(** * The environment (environment.rs) *)
Inductive PlatformKind : Type := Windows | Linux | Macos | Android | Ios | Wasm | UnknownPlatform.
Definition platform_as_str (p : PlatformKind) : string :=
  match p with
  | Windows => "windows" | Linux => "linux" | Macos => "macos" | Android => "android" | Ios => "ios" | Wasm => "wasm"
  | UnknownPlatform => "unknown"
  end.
Definition is_mobile (p : PlatformKind) : bool := match p with Android | Ios => true | _ => false end.
Definition is_wasm (p : PlatformKind) : bool := match p with Wasm => true | _ => false end.

Inductive NetworkReachability : Type := ReachPublic | ReachPrivateNat | ReachCgnatLikely | ReachUnknown.
Definition reachability_as_str (r : NetworkReachability) : string :=
  match r with ReachPublic => "public" | ReachPrivateNat => "private_nat" | ReachCgnatLikely => "cgnat_likely" | ReachUnknown => "unknown" end.
Definition is_public_reach (r : NetworkReachability) : bool := match r with ReachPublic => true | _ => false end.

Inductive NatKind : Type := NatKindPublic | NatKindPrivate | NatKindCgnatLikely | NatKindSymmetric | NatKindRestricted | NatKindUnknown.
Definition nat_as_str (n : NatKind) : string :=
  match n with
  | NatKindPublic => "public" | NatKindPrivate => "private" | NatKindCgnatLikely => "cgnat_likely" | NatKindSymmetric => "symmetric"
  | NatKindRestricted => "restricted" | NatKindUnknown => "unknown"
  end.
Definition implies_cgnat_or_blocked (n : NatKind) : bool :=
  match n with NatKindCgnatLikely | NatKindSymmetric | NatKindRestricted => true | _ => false end.

Record EnvironmentConfig := {
  ev_platform_hint : option PlatformKind; ev_reachability_hint : option NetworkReachability; ev_nat_hint : option NatKind;
  ev_can_listen_tcp : option bool; ev_can_listen_quic : option bool; ev_can_accept_inbound : option bool;
  ev_likely_cgnat : option bool; ev_battery_sensitive : option bool; ev_background_restricted : option bool }.

Definition EnvironmentConfig_default : EnvironmentConfig := {|
  ev_platform_hint := None; ev_reachability_hint := None; ev_nat_hint := None; ev_can_listen_tcp := None; ev_can_listen_quic := None;
  ev_can_accept_inbound := None; ev_likely_cgnat := None; ev_battery_sensitive := None; ev_background_restricted := None |}.

Record EnvironmentReport := {
  er_platform : PlatformKind; er_reachability : NetworkReachability; er_nat_status : NatKind; er_can_listen_tcp : bool;
  er_can_listen_quic : bool; er_can_accept_inbound : bool; er_likely_cgnat : bool; er_battery_sensitive : bool;
  er_background_restricted : bool; er_observed_external_addresses : list string; er_listen_failures : Z }.

Definition reachability_from_hints (nat : NatKind) (likely_cgnat background_restricted : bool) : NetworkReachability :=
  if likely_cgnat then ReachCgnatLikely
  else match nat with
  | NatKindPublic => ReachPublic
  | NatKindPrivate => ReachPrivateNat
  | NatKindCgnatLikely | NatKindSymmetric | NatKindRestricted => ReachCgnatLikely
  | NatKindUnknown => if background_restricted then ReachPrivateNat else ReachUnknown
  end.

(** * The configuration and its profiles (config.rs, profile.rs) *)
Inductive NodeProfile : Type := AutoProfile | FullProfile | LiteProfile | RelayProfile | MediatorProfile | RendezvousProfile | BootstrapProfile | TurnProfile | MobileLiteProfile.
#[global] Instance NodeProfile_eq_dec : EqDecision NodeProfile.
Proof. solve_decision. Defined.

Definition ALL_PROFILES : list NodeProfile :=
  [AutoProfile; FullProfile; LiteProfile; RelayProfile; MediatorProfile; RendezvousProfile; BootstrapProfile; TurnProfile; MobileLiteProfile].
Definition profile_as_str (p : NodeProfile) : string :=
  match p with
  | AutoProfile => "auto" | FullProfile => "full" | LiteProfile => "lite" | RelayProfile => "relay" | MediatorProfile => "mediator"
  | RendezvousProfile => "rendezvous" | BootstrapProfile => "bootstrap" | TurnProfile => "turn" | MobileLiteProfile => "mobile_lite"
  end.
Definition profile_from_str (name : string) : result NodeProfile string :=
  match list_find (fun p => profile_as_str p = name) ALL_PROFILES with
  | Some (_, p) => Ok p
  | None => Err ("unknown profile `" +:+ name +:+ "`; choose one of: " +:+ ConnectionStrategy.join ", " (profile_as_str <$> ALL_PROFILES))
  end.

Record NodeConfig := {
  nc_profile : NodeProfile;
  nc_environment : EnvironmentConfig;
  nc_network_id : Z;
  nc_heartbeat_interval_secs : Z;
  nc_gossipsub_heartbeat_interval_secs : Z;
  nc_ping_interval_secs : Z;
  nc_startup_peer_cache_probe : Z;
  nc_identity_key_path : string;
  nc_webrtc_certificate_path : string;
  nc_listen_addresses : list string;
  nc_external_addresses : list string;
  nc_browser_webrtc : BrowserWebRtcConfig;
  nc_turn : TurnConfig;
  nc_listeners : ListenerConfig;
  nc_bootstrap_peers : list string;
  nc_discovery : DiscoveryConfig;
  nc_public_ip_probe : PublicIpProbeConfig;
  nc_dnsaddr : DnsaddrConfig;
  nc_relay_peers : list string;
  nc_reserve_configured_relays : bool;
  nc_connection_limits : ConnectionLimitsConfig;
  nc_message_security : MessageSecurityConfig;
  nc_dcutr : DcutrPolicy;
  nc_mediator : MediatorConfig;
  nc_relay : RelayServiceConfig;
}.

------------------------------------------------

__Exercise__
Your response must be one number, namely how many lines of the data contain the string "Macos".

__Response area__
2